22nd February 2012 19:30
ACTA Referred to the ECJ - a delaying tactic to side-step public anger?
Phil Hunt – Pirate Party UK Foreign Policy Spokesperson:
Today the EU Commission referred the controversial IP enforcement treaty ACTA to the European Court of Justice, asking for a ruling as to whether it breaches the "fundamental rights" of the EU. The decision was made following large-scale protests against ACTA in all member states. Some see this as a cynical delaying tactic.
Pirate Party MEP and Rapporteur for the European Parliament industrial committee opinion on ACTA, Amelia Andersdotter said:
"A judicial trial is of course necessary. But the decision to refer at this stage is extremely unusual, both in terms of its timing and content. A court judgement is limited to ruling on the primary laws of the union and the underlying treaties. ACTA is about much more than this.
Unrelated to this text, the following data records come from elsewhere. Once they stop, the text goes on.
(* ===== verification/GoBytes.v ===== *)
(** * Go strings and byte slices

    A Go [string] is a Rocq [string] (a sequence of bytes), a Go [[]byte] is a
    [list ascii].  This file holds the parts of the packages [strings],
    [bytes], [encoding/hex] and [encoding/binary] that the gateway uses, with
    the order and injectivity lemmas the components share. *)

From S2P Require Import Prelude.

Abbreviation bytes := (list ascii).

Definition to_bytes : string -> bytes := String.list_ascii_of_string.
Definition of_bytes : bytes -> string := String.string_of_list_ascii.
Definition str_len (s : string) : Z := Z.of_nat (String.length s).
Definition byte_val (c : ascii) : Z := Z.of_N (N_of_ascii c).
Definition byte_of (z : Z) : ascii := ascii_of_N (Z.to_N (z mod 256)).
Definition bytes_len (b : bytes) : Z := Z.of_nat (length b).

Lemma byte_val_range c : 0 <= byte_val c < 256.
Proof. unfold byte_val. pose proof (N_ascii_bounded c). lia. Qed.

Lemma byte_of_val c : byte_of (byte_val c) = c.
Proof.
  unfold byte_of. rewrite Z.mod_small by apply byte_val_range.
  unfold byte_val. rewrite N2Z.id. apply ascii_N_embedding.
Qed.

Lemma byte_val_of z : byte_val (byte_of z) = z mod 256.
Proof.
  unfold byte_val, byte_of. pose proof (Z.mod_pos_bound z 256).
  rewrite N_ascii_embedding by lia. lia.
Qed.

Lemma byte_val_inj a b : byte_val a = byte_val b -> a = b.
Proof. intros H. by rewrite <- (byte_of_val a), H, byte_of_val. Qed.

Lemma of_to_bytes s : of_bytes (to_bytes s) = s.
Proof. apply String.string_of_list_ascii_of_string. Qed.
Lemma to_of_bytes b : to_bytes (of_bytes b) = b.
Proof. apply String.list_ascii_of_string_of_list_ascii. Qed.
Lemma to_bytes_inj s t : to_bytes s = to_bytes t -> s = t.
Proof. intros H. by rewrite <- (of_to_bytes s), H, of_to_bytes. Qed.
Lemma of_bytes_inj s t : of_bytes s = of_bytes t -> s = t.
Proof. intros H. by rewrite <- (to_of_bytes s), H, to_of_bytes. Qed.
Lemma length_to_bytes s : length (to_bytes s) = String.length s.
Proof. induction s; cbn; auto. Qed.
Lemma length_of_bytes b : String.length (of_bytes b) = length b.
Proof. induction b; cbn; auto. Qed.

(** ** Byte order: [bytes.Compare] and [<] on strings *)
Fixpoint bytes_compare (a b : bytes) : comparison :=
  match a, b with
  | [], [] => Eq
  | [], _ :: _ => Lt
  | _ :: _, [] => Gt
  | x :: a', y :: b' =>
      match Z.compare (byte_val x) (byte_val y) with
      | Eq => bytes_compare a' b'
      | c => c
      end
  end.

Definition bytes_ltb (a b : bytes) : bool :=
  match bytes_compare a b with Lt => true | _ => false end.
Definition str_ltb (a b : string) : bool := bytes_ltb (to_bytes a) (to_bytes b).
Definition str_leb (a b : string) : bool := negb (str_ltb b a).
Definition bytes_lt (a b : bytes) : Prop := bytes_ltb a b = true.

Lemma bytes_compare_eq a b : bytes_compare a b = Eq <-> a = b.
Proof.
  revert b; induction a as [|x a IH]; intros [|y b]; cbn; try done.
  destruct (Z.compare_spec (byte_val x) (byte_val y)) as [E|E|E].
  - apply byte_val_inj in E as ->. rewrite IH. naive_solver.
  - split; [done|]. intros [= -> ->]. lia.
  - split; [done|]. intros [= -> ->]. lia.
Qed.

Lemma bytes_compare_antisym a b : bytes_compare b a = CompOpp (bytes_compare a b).
Proof.
  revert b; induction a as [|x a IH]; intros [|y b]; cbn; try done.
  rewrite (Z.compare_antisym (byte_val x)).
  destruct (Z.compare (byte_val x) (byte_val y)); cbn; auto.
Qed.

Lemma bytes_lt_trans a b c : bytes_lt a b -> bytes_lt b c -> bytes_lt a c.
Proof.
  unfold bytes_lt, bytes_ltb.
  revert b c; induction a as [|x a IH]; intros [|y b] [|z c]; cbn; try done.
  specialize (IH b c).
  destruct (Z.compare_spec (byte_val x) (byte_val y));
    destruct (Z.compare_spec (byte_val y) (byte_val z));
    destruct (Z.compare_spec (byte_val x) (byte_val z)); try done; try lia.
Qed.

Lemma bytes_lt_irrefl a : ~ bytes_lt a a.
Proof.
  unfold bytes_lt, bytes_ltb. by rewrite (proj2 (bytes_compare_eq a a) eq_refl).
Qed.

Lemma bytes_lt_total a b : bytes_lt a b \/ a = b \/ bytes_lt b a.
Proof.
  unfold bytes_lt, bytes_ltb. rewrite (bytes_compare_antisym a b).
  destruct (bytes_compare a b) eqn:E; cbn; auto.
  apply bytes_compare_eq in E; auto.
Qed.

(** [a <= b], the reflexive closure used by the sorting routines. *)
Definition bytes_le (a b : bytes) : Prop := bytes_ltb b a = false.
#[export] Instance bytes_le_dec : RelDecision bytes_le.
Proof. intros a b. unfold bytes_le. apply _. Defined.
#[export] Instance bytes_lt_dec : RelDecision bytes_lt.
Proof. intros a b. unfold bytes_lt. apply _. Defined.

Lemma bytes_le_alt a b : bytes_le a b <-> a = b \/ bytes_lt a b.
Proof.
  unfold bytes_le. rewrite <- not_true_iff_false. fold (bytes_lt b a).
  destruct (bytes_lt_total a b) as [H|[->|H]].
  - split; [auto|]. intros _ H'. by destruct (bytes_lt_irrefl a (bytes_lt_trans _ _ _ H H')).
  - split; [auto|]. intros _. apply bytes_lt_irrefl.
  - split; [done|]. intros [->|H'] _; [by destruct (bytes_lt_irrefl b)|].
    by destruct (bytes_lt_irrefl a (bytes_lt_trans _ _ _ H' H)).
Qed.

#[export] Instance bytes_le_total : Total bytes_le.
Proof.
  intros a b. rewrite !bytes_le_alt.
  destruct (bytes_lt_total a b) as [?|[?|?]]; auto.
Qed.
#[export] Instance bytes_le_trans : Transitive bytes_le.
Proof.
  intros a b c. rewrite !bytes_le_alt.
  intros [->|H1] [->|H2]; eauto using bytes_lt_trans.
Qed.
#[export] Instance bytes_le_refl : Reflexive bytes_le.
Proof. intros a. rewrite bytes_le_alt. auto. Qed.
#[export] Instance bytes_le_antisymm : AntiSymm (@eq bytes) bytes_le.
Proof.
  intros a b. rewrite !bytes_le_alt.
  intros [?|H1] [?|H2]; subst; auto.
  by destruct (bytes_lt_irrefl a (bytes_lt_trans _ _ _ H1 H2)).
Qed.

Lemma str_leb_le a b : str_leb a b = true <-> bytes_le (to_bytes a) (to_bytes b).
Proof. unfold str_leb, str_ltb, bytes_le. apply negb_true_iff. Qed.
Lemma str_leb_refl a : str_leb a a = true.
Proof. rewrite str_leb_le. reflexivity. Qed.
Lemma str_leb_trans a b c : str_leb a b = true -> str_leb b c = true -> str_leb a c = true.
Proof. rewrite !str_leb_le. apply bytes_le_trans. Qed.
Lemma str_leb_total a b : str_leb a b = true \/ str_leb b a = true.
Proof. rewrite !str_leb_le. apply bytes_le_total. Qed.
Lemma str_leb_antisym a b : str_leb a b = true -> str_leb b a = true -> a = b.
Proof. rewrite !str_leb_le. intros ??. apply to_bytes_inj, (anti_symm bytes_le); done. Qed.
Lemma str_ltb_leb a b : str_ltb a b = negb (str_leb b a).
Proof. unfold str_leb. by rewrite negb_involutive. Qed.
Lemma str_ltb_lt a b : str_ltb a b = true <-> bytes_lt (to_bytes a) (to_bytes b).
Proof. done. Qed.

(** ** [strings.TrimSpace]

    The white space of [unicode.IsSpace]: the ASCII blanks, U+0085, U+00A0,
    U+1680, U+2000-U+200A, U+2028, U+2029, U+202F, U+205F and U+3000, each as
    the bytes of its UTF-8 form. *)
Definition space1 (a : ascii) : bool :=
  let x := byte_val a in ((9 <=? x) && (x <=? 13)) || (x =? 32).
Definition space2 (a b : ascii) : bool :=
  (byte_val a =? 194) && ((byte_val b =? 133) || (byte_val b =? 160)).
Definition space3 (a b c : ascii) : bool :=
  let x := byte_val a in let y := byte_val b in let z := byte_val c in
  ((x =? 225) && (y =? 154) && (z =? 128)) ||
  ((x =? 226) && (y =? 128) && (((128 <=? z) && (z <=? 138)) || (z =? 168) || (z =? 169) || (z =? 175))) ||
  ((x =? 226) && (y =? 129) && (z =? 159)) ||
  ((x =? 227) && (y =? 128) && (z =? 128)).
ACTA has raised many questions from citizens, from industries and from parliamentarians, many of whom were just beginning to work on analysing and revising the agreement. Issues brought up include the future trade relations of the EU with third parties, non-signatories, and our own industries' abilities to develop dynamically on the internet. These questions can only be answered by political institutions. To push the agreement onto the court means that this process of parliamentary scrutiny will be delayed.
Opinions had begun turning strongly against the agreement, both inside and outside the Parliament. Now the Commission is most likely hoping that the resistance will die down, while the agreement gathers dust in Luxembourg, so that it can later be approved with no major opposition.
The most important thing now is exactly which questions the Commission will ask the court -- will they ask relevant questions, on how the agreement will affect the interpretation of present and future laws of the EU? Or is this just a way for the Commission to avoid defeat, after a political debate about the future of information society - which has involved citizens from all over Europe and transcended all borders?"
The ACTA process is one that has been conducted under an unprecedented level of secrecy with the apparent desire to keep it away from public scrutiny. Now that the public debate has caught up with the issues, we've seen massive amounts of objections from civil society and huge protests in the UK and abroad. This referral seems to be a further attempt by those pushing for ACTA to just kick the can down the road and hide the agreement out of public light again in the hope that everyone forgets about it. I am concerned that this treaty, which will do great harm to innovation and development and is a serious threat to civil liberties across the world, is being hidden away again in the hope that it can be slipped past the citizens of the EU when no one is looking.
I would like to join Anna Troberg, party leader of the Swedish Pirate party, in demanding proof that this not "yet another betrayal from the powers that be against the young, politically-involved internet generation."